*What is required*. Answer with a number only: how many lines of the entries below contain the word "mkLru"?

*Task input*.
▶
(* ===== verification/Store.v ===== *)
(** The retention-managed store: crates/nessie-cas-store/src/store.rs ([CasStore],
    its books and its write path), policy.rs, clock.rs and scrub.rs.

    One operation runs at a time here, so what a lock protects is a state update
    and the writers' reservations return to zero between operations; Gate.v models
    the writers that interleave.  Counters that grow by one per operation
    ([next_tick], the in-flight counts) are unbounded integers. *)

From Stdlib Require Import ZArith Lia.
From stdpp Require Import base list gmap sets.
From S2P Require Import Prelude Ordered Text Digest Errors Cas.

Local Open Scope Z_scope.

(** ** Policy (policy.rs) *)

Record LruPolicy := mkLru { byte_budget : Z; gc_grace : Z }.
Record WriteOnlyPolicy := mkWriteOnly { capacity : Z }.
Inductive StorageMode := Lru (p : LruPolicy) | WriteOnly (p : WriteOnlyPolicy).
Record RetentionPolicy := mkPolicy { mode : StorageMode }.

Definition lru (byte_budget gc_grace : Z) : RetentionPolicy :=
  mkPolicy (Lru (mkLru byte_budget gc_grace)).
Definition write_only (capacity : Z) : RetentionPolicy :=
  mkPolicy (WriteOnly (mkWriteOnly capacity)).

(** ** Clock (clock.rs): time is a reading in nanoseconds that only [advance] moves *)

Record MockClock := mkClock { clock_now : Z }.
Definition clock_at (start : Z) : MockClock := mkClock start.
Definition advance (by_ : Z) (c : MockClock) : MockClock := mkClock (clock_now c + by_).

(** ** The books *)

Record AccessLog := mkAccess {
  written_at : gmap Digest Z;
  last_touch_at : gmap Digest Z;
  next_tick : Z;
}.

Definition access_default : AccessLog := mkAccess ∅ ∅ 0.

Definition touch (d : Digest) (a : AccessLog) : AccessLog :=
  let tick := next_tick a in
  mkAccess (written_at a) (<[d := tick]> (last_touch_at a)) (tick + 1).

Definition seed_written (d : Digest) (now : Z) (a : AccessLog) : AccessLog :=
  mkAccess (<[d := now]> (written_at a)) (last_touch_at a) (next_tick a).

Definition record_write (d : Digest) (now : Z) (a : AccessLog) : AccessLog :=
  touch d (seed_written d now a).

Definition written_snapshot (a : AccessLog) : gmap Digest Z := written_at a.

Definition last_touch (a : AccessLog) (d : Digest) : Z := default 0 (last_touch_at a !! d).

Definition forget (d : Digest) (a : AccessLog) : AccessLog :=
  mkAccess (delete d (written_at a)) (delete d (last_touch_at a)) (next_tick a).

Record StoreState := mkState {
  in_flight : gset Digest;
  access : AccessLog;
  accounted : gmap Digest Z;
  quarantined : gmap (list byte) Z;
  fast_inflight : gmap Digest Z;
  st_committed : Z;
}.

Definition state_default : StoreState := mkState ∅ access_default ∅ ∅ ∅ 0.

Definition set_in_flight (f : gset Digest -> gset Digest) (s : StoreState) : StoreState :=
  mkState (f (in_flight s)) (access s) (accounted s) (quarantined s) (fast_inflight s)
    (st_committed s).
Definition set_access (f : AccessLog -> AccessLog) (s : StoreState) : StoreState :=
  mkState (in_flight s) (f (access s)) (accounted s) (quarantined s) (fast_inflight s)
    (st_committed s).
Definition set_fast (f : gmap Digest Z -> gmap Digest Z) (s : StoreState) : StoreState :=
  mkState (in_flight s) (access s) (accounted s) (quarantined s) (f (fast_inflight s))
    (st_committed s).

(** ** The store *)

(** [committed] is the atomic mirror of [st_committed], [pending] the bytes
    reserved by writers still streaming, [clock] the clock's current reading. *)
Record CasStore (C T : Type) := mkStore {
  inner : C;
  policy : RetentionPolicy;
  router : T;
  clock : MockClock;
  me : PeerId;
  state : StoreState;
  committed : Z;
  pending : Z;
}.
Arguments mkStore {C T}.
Arguments inner {C T}. Arguments policy {C T}. Arguments router {C T}.
Arguments clock {C T}. Arguments me {C T}. Arguments state {C T}.
Arguments committed {C T}. Arguments pending {C T}.

Section setters.
Context {C T : Type}.
Implicit Type s : CasStore C T.
Definition set_inner (c : C) s : CasStore C T :=
  mkStore c (policy s) (router s) (clock s) (me s) (state s) (committed s) (pending s).
Definition set_router (t : T) s : CasStore C T :=
  mkStore (inner s) (policy s) t (clock s) (me s) (state s) (committed s) (pending s).
Definition set_clock (k : MockClock) s : CasStore C T :=
  mkStore (inner s) (policy s) (router s) k (me s) (state s) (committed s) (pending s).
Definition set_state (st : StoreState) s : CasStore C T :=
  mkStore (inner s) (policy s) (router s) (clock s) (me s) st (committed s) (pending s).
Definition set_committed (z : Z) s : CasStore C T :=
  mkStore (inner s) (policy s) (router s) (clock s) (me s) (state s) z (pending s).
Definition set_pending (z : Z) s : CasStore C T :=
  mkStore (inner s) (policy s) (router s) (clock s) (me s) (state s) (committed s) z.

(** Run an operation of the inner backend. *)
Definition on_inner {A} (op : M BackendError C A) : M BackendError (CasStore C T) A := fun s =>
  let '(r, c) := op (inner s) in (r, set_inner c s).

(** [let _ = self.router.op(..)]: the routing outcome is ignored. *)
Definition best_effort {A} (op : M RouterError T A) s : CasStore C T :=
  set_router (op (router s)).2 s.

Definition update_state (f : StoreState -> StoreState) s : CasStore C T :=
  set_state (f (state s)) s.
End setters.

(** ** The capacity gate *)

Definition gate_error : io_error := io_other (bs "write-only capacity exceeded").

(** [CapacityGate::read] for one result of the source's [read]: what the gate
    returns, its reservation [mine] afterwards, and whether it tripped here.
    [others] is what the other writers have reserved. *)
Definition gate_read (cap committed others mine : Z) (ev : read_ev) : read_ev * Z * bool :=
  match ev with
  | RErr e => (RErr e, mine, false)
  | RData b =>
      let n := zlen b in
      let before := others + mine in
      if bool_decide (cap < sat_add64 (sat_add64 committed before) n)
      then (RErr gate_error, mine, true)
      else (RData b, mine + n, false)
  end.

(** The reads a backend sees through the gate.  The end of the input is gated too
    (a read of no bytes). *)
Fixpoint gate_reads (cap committed others mine : Z) (src : source) : source :=
  match src with
  | [] =>
      match gate_read cap committed others mine (RData []) with
      | (ev, _, true) => [ev]
      | _ => []
      end
  | ev :: src' =>
      let '(ev', mine', _) := gate_read cap committed others mine ev in
      ev' :: gate_reads cap committed others mine' src'
  end.

(** How many reads a consumer made that left [left_] of [g]. *)
Definition reads_made (g left_ : source) : nat := length g - length left_.

(** The gate's [mine] and [tripped] after [k] of those reads. *)
Fixpoint gate_after (cap committed others mine : Z) (tripped : bool) (src : source) (k : nat) :
    Z * bool :=
  match k with
  | O => (mine, tripped)
  | S k' =>
      let '(ev, src') := match src with [] => (RData [], []) | ev :: src' => (ev, src') end in
      let '(_, mine', t) := gate_read cap committed others mine ev in
      gate_after cap committed others mine' (tripped || t) src' k'
  end.

(** ** Operations *)

Section store.
Context {C T : Type} {Hs : Hashers} {B : CasBackend C} {R : ReclaimableCas C}
  {Rt : ContentRouter T}.
Implicit Type s : CasStore C T.

Definition seed_blob (now : Z) (st : StoreState) (blob : LocalBlob) : StoreState :=
  mkState (in_flight st) (seed_written (lb_digest blob) now (access st))
    (<[lb_digest blob := lb_size blob]> (accounted st)) (quarantined st) (fast_inflight st)
    (st_committed st + lb_size blob).

Definition seed_quarantined (st : StoreState) (q : QuarantinedBlob) : StoreState :=
  mkState (in_flight st) (access st) (accounted st)
    (<[q_id q := q_size q]> (quarantined st)) (fast_inflight st)
    (st_committed st + q_size q).

Definition new (c : C) (policy : RetentionPolicy) (router : T) (clock : MockClock)
    (me : PeerId) : result BackendError (CasStore C T) :=
  let now := clock_now clock in
  let '(r, c1) := iter_local c in
  blobs ← r;
  let st1 := foldl (seed_blob now) state_default blobs in
  let '(r', c2) := iter_quarantine c1 in
  qs ← r';
  let st2 := foldl seed_quarantined st1 qs in
  Ok (mkStore c2 policy router clock me st2 (st_committed st2) 0).

Definition account (d : Digest) (size : Z) s : CasStore C T :=
  if bool_decide (size = 0) then s
  else
    let st := state s in
    match accounted st !! d with
    | Some _ => s
    | None =>
        let st' := mkState (in_flight st) (access st) (<[d := size]> (accounted st))
          (quarantined st) (fast_inflight st) (st_committed st + size) in
        set_committed (st_committed st') (set_state st' s)
    end.

(** [FastWrite]: registration, and what its [Drop] does. *)
Definition fast_register (d : Digest) (m : gmap Digest Z) : gmap Digest Z :=
  <[d := default 0 (m !! d) + 1]> m.
Definition fast_release (d : Digest) (m : gmap Digest Z) : gmap Digest Z :=
  match m !! d with
  | None => m
  | Some n => if bool_decide (n - 1 = 0) then delete d m else <[d := n - 1]> m
  end.

(** Is the blob already charged, or held by the backend?  [has] is asked only if
    it is not charged. *)
Definition already_held (expected : Digest) s : bool * CasStore C T :=
  if bool_decide (is_Some (accounted (state s) !! expected)) then (true, s)
  else let '(r, s') := on_inner (cas_has expected) s in (unwrap_or r false, s').

Definition put_keyed_write_only (cap : Z) (expected : Digest) (src : source) s :
    result BackendError () * source * CasStore C T :=
  let '(held, s1) := already_held expected s in
  if held then
    let s2 := update_state (set_fast (fast_register expected)) s1 in
    let '(out, unread, c) := cas_put_keyed expected src (inner s2) in
    (out, unread, update_state (set_fast (fast_release expected)) (set_inner c s2))
  else
    let gated := gate_reads cap (committed s1) (pending s1) 0 src in
    let '(out, unread, c) := cas_put_keyed expected gated (inner s1) in
    let k := reads_made gated unread in
    let '(mine, tripped) := gate_after cap (committed s1) (pending s1) 0 false src k in
    let s2 := set_pending (pending s1 + mine) (set_inner c s1) in
    let drop_gate s' := set_pending (pending s' - mine) s' in
    if tripped then
      (Err (CapacityExceeded (committed s2) mine cap), drop k src, drop_gate s2)
    else
      match out with
      | Err e => (Err e, drop k src, drop_gate s2)
      | Ok () => (Ok (), drop k src, drop_gate (account expected mine s2))
      end.

Definition after_write (d : Digest) s : CasStore C T :=
  let s1 := update_state (fun st =>
    set_access (record_write d (clock_now (clock s))) (set_in_flight (fun f => f ∪ {[d]}) st)) s in
  best_effort (announce d) s1.

Definition release_guard (d : Digest) s : CasStore C T :=
  update_state (set_in_flight (fun f => f ∖ {[d]})) s.
(** [CasStore::committed] and [CasStore::abandon] *)
Definition commit (d : Digest) s : CasStore C T := release_guard d s.
Definition abandon (d : Digest) s : CasStore C T := release_guard d s.

Definition has (d : Digest) : M BackendError (CasStore C T) bool := on_inner (cas_has d).

Definition ensure_replicated (d : Digest) : M BackendError (CasStore C T) () :=
  on_inner (cas_ensure_replicated d).

Definition get (d : Digest) : M BackendError (CasStore C T) source := fun s =>
  match on_inner (cas_get d) s with
  | (Ok reader, s') => (Ok reader, update_state (set_access (touch d)) s')
  | (Err e, s') => (Err e, s')
  end.

Definition size (d : Digest) : M BackendError (CasStore C T) (option Z) :=
  on_inner (cas_size d).

Definition put_keyed (expected : Digest) (src : source) s :
    result BackendError () * source * CasStore C T :=
  let '(r, unread, s') :=
    match mode (policy s) with
    | WriteOnly p => put_keyed_write_only (capacity p) expected src s
    | Lru _ =>
        let '(r, unread, c) := cas_put_keyed expected src (inner s) in (r, unread, set_inner c s)
    end in
  match r with
  | Ok () => (Ok (), unread, after_write expected s')
  | Err e => (Err e, unread, s')
  end.

Definition put (src : source) s : result BackendError Digest * source * CasStore C T :=
  match mode (policy s) with
  | WriteOnly _ =>
      let '(r, unread) := read_to_end src in
      match r with
      | Err e => (Err (Internal (bs "read source: " ++ ie_display e)), unread, s)
      | Ok body =>
          let d := compute body in
          let '(r', _, s') := put_keyed d (cursor body) s in
          ((fun _ => d) <$> r', unread, s')
      end
  | Lru _ =>
      let '(r, unread, c) := cas_put src (inner s) in
      match r with
      | Ok d => (Ok d, unread, after_write d (set_inner c s))
      | Err e => (Err e, unread, set_inner c s)
      end
  end.

(** ** Scrubbing (scrub.rs) *)

Inductive Quarantine := Moved (q : QuarantinedBlob) | Absent | Deferred.

Definition local_blobs : M BackendError (CasStore C T) (list LocalBlob) := on_inner iter_local.

Definition list_quarantined : M BackendError (CasStore C T) (list QuarantinedBlob) :=
  on_inner iter_quarantine.

Definition committed_bytes s : Z := committed s.

Definition verify_local (d : Digest) : M BackendError (CasStore C T) bool :=
  on_inner (cas_verify d).

Definition quarantine (d : Digest) : M BackendError (CasStore C T) Quarantine := fun s =>
  if bool_decide (is_Some (fast_inflight (state s) !! d)) then (Ok Deferred, s)
  else
    match on_inner (cas_quarantine d) s with
    | (Err e, s1) => (Err e, s1)
    | (Ok None, s1) => (Ok Absent, s1)
    | (Ok (Some q), s1) =>
        let st := state s1 in
        let credit := default 0 (accounted st !! d) in
        let st' := mkState (in_flight st) (forget d (access st)) (delete d (accounted st))
          (<[q_id q := q_size q]> (quarantined st)) (fast_inflight st)
          (sat_sub64 (st_committed st) credit + q_size q) in
        let s2 := set_committed (st_committed st') (set_state st' s1) in
        (Ok (Moved q), best_effort (withdraw d) s2)
    end.

Definition admits (size : Z) s : bool :=
  match mode (policy s) with
  | Lru _ => true
  | WriteOnly p =>
      let used := committed s + pending s in
      bool_decide (sat_add64 used size <= capacity p)
  end.

Definition reclaim_corrupt (d : Digest) : M BackendError (CasStore C T) bool := fun s =>
  match on_inner (Cas.reclaim_if_corrupt d) s with
  | (Err e, s1) => (Err e, s1)
  | (Ok false, s1) => (Ok false, s1)
  | (Ok true, s1) =>
      let st := state s1 in
      let credit := default 0 (accounted st !! d) in
      let st' := mkState (in_flight st) (forget d (access st)) (delete d (accounted st))
        (quarantined st) (fast_inflight st) (sat_sub64 (st_committed st) credit) in
      let s2 := set_committed (st_committed st') (set_state st' s1) in
      (Ok true, best_effort (withdraw d) s2)
  end.

End store.

(** The first blob ever touched has the same recency as one never touched. *)
Lemma first_touch_ties d d' :
  d <> d' -> last_touch (touch d access_default) d = last_touch (touch d access_default) d'.
Proof.
  intros Hne. unfold last_touch, touch. simpl. by rewrite lookup_insert_eq, lookup_insert_ne.
Qed.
◀
*Response to the task*. 2